In Oklahoma, Union Public Schools is trying that, The Hechinger Report recently reported. The district, which serves parts of Tulsa and the city’s southeast suburbs, used to offer a pre-algebra placement test in fifth grade, just one time.
But after school officials realized that was mostly funneling kids from elementary schools in whiter and wealthier neighborhoods into the advanced middle and high school math classes, they made changes. The district now allows students to take the fifth-grade placement test multiple times, and teachers can recommend promising students regardless of their score. That’s helped diversify advanced math classes, particularly for Hispanic students.
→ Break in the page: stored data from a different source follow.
(** X19.  The plot limits [draw] computes leave room for every sphere:
    for at least one access point, each access point's sphere (its
    centre give or take its radius) lies inside the limits on the three
    axes, with a margin of 1. *)
Theorem draw_limits_enclose_spheres (access_points : list (AccessPoint R)) :
  access_points <> [] ->
  exists x_min x_max y_min y_max z_min z_max,
    draw_limits access_points
    = ([], Returns ((x_min, x_max), (y_min, y_max), (z_min, z_max))) /\
    Forall (fun ap =>
              x_min + 1 <= ap_x ap - ap_radius ap /\
              ap_x ap + ap_radius ap + 1 <= x_max /\
              y_min + 1 <= ap_y ap - ap_radius ap /\
              ap_y ap + ap_radius ap + 1 <= y_max /\
              z_min + 1 <= ap_z ap - ap_radius ap /\
              ap_z ap + ap_radius ap + 1 <= z_max)
      access_points.
Proof.
  intros Hne. unfold draw_limits.
  assert (Hmap : forall f : AccessPoint R -> R, map f access_points <> []).
  { intros f E. apply map_eq_nil in E. contradiction. }
  destruct (axis_limits_enclose (map (@ap_x R) access_points)
              (map (@ap_radius R) access_points) (Hmap _) (Hmap _))
    as (xlo & xhi & -> & Hx).
  destruct (axis_limits_enclose (map (@ap_y R) access_points)
              (map (@ap_radius R) access_points) (Hmap _) (Hmap _))
    as (ylo & yhi & -> & Hy).
  destruct (axis_limits_enclose (map (@ap_z R) access_points)
              (map (@ap_radius R) access_points) (Hmap _) (Hmap _))
    as (zlo & zhi & -> & Hz).
  simpl. eexists _, _, _, _, _, _. split; [reflexivity|].
  apply Forall_forall. intros ap Hap.
  pose proof (in_map (@ap_x R) _ _ Hap) as Hix.
  pose proof (in_map (@ap_y R) _ _ Hap) as Hiy.
  pose proof (in_map (@ap_z R) _ _ Hap) as Hiz.
  pose proof (in_map (@ap_radius R) _ _ Hap) as Hir.
  specialize (Hx _ _ Hix Hir). specialize (Hy _ _ Hiy Hir).
  specialize (Hz _ _ Hiz Hir). lra.
Qed.

End PlotLimits.

Lemma draw_limits_enclose_spheres_witness :
  exists x_min x_max y_min y_max z_min z_max,
    draw_limits Tetrahedron.access_points
    = ([], Returns ((x_min, x_max), (y_min, y_max), (z_min, z_max))) /\
    Forall (fun ap =>
              x_min + 1 <= ap_x ap - ap_radius ap /\
              ap_x ap + ap_radius ap + 1 <= x_max /\
              y_min + 1 <= ap_y ap - ap_radius ap /\
              ap_y ap + ap_radius ap + 1 <= y_max /\
              z_min + 1 <= ap_z ap - ap_radius ap /\
              ap_z ap + ap_radius ap + 1 <= z_max)%R
      Tetrahedron.access_points.
Proof.
  apply (draw_limits_enclose_spheres Tetrahedron.access_points).
  discriminate.
Defined.

(** ** website.py: the table of page transitions *)

Module WebsiteFacts.

Import Website.

Section DictFacts.

Context {K V : Type} (eqb : K -> K -> bool).
Hypothesis eqb_spec : forall a b, eqb a b = true <-> a = b.

Lemma eqb_refl (a : K) : eqb a a = true.
Proof. now apply eqb_spec. Qed.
Union Public Schools also added math tutoring starting in third grade — the kind of support that the RAND report says can be crucial for student success, but that many struggling students aren’t getting.
More than three-quarters of middle school principals told the RAND researchers that less than half of their struggling students participated in math support options offered by their school, such as tutoring, double-dose math classes, or a summer math program for rising middle schoolers.
That could point to the need for schools to universally screen kids for extra math help, or do more to make sure students and parents know about what help is offered. Schools may also need to change how the help is offered, such as moving after-school tutoring to during the school day or providing transportation so more kids can attend.
Those are crucial steps, Kaufman said, at a time when many kids are struggling to close math gaps that cropped up when school was remote or disrupted in other ways by the pandemic.
“I know tutoring is happening in a lot of places, it’s one of the priorities of the White House right now,” she said. But if tutoring is mostly offered to kids and parents who volunteer, “then the tutoring is not going to reach the kids who need it the most.”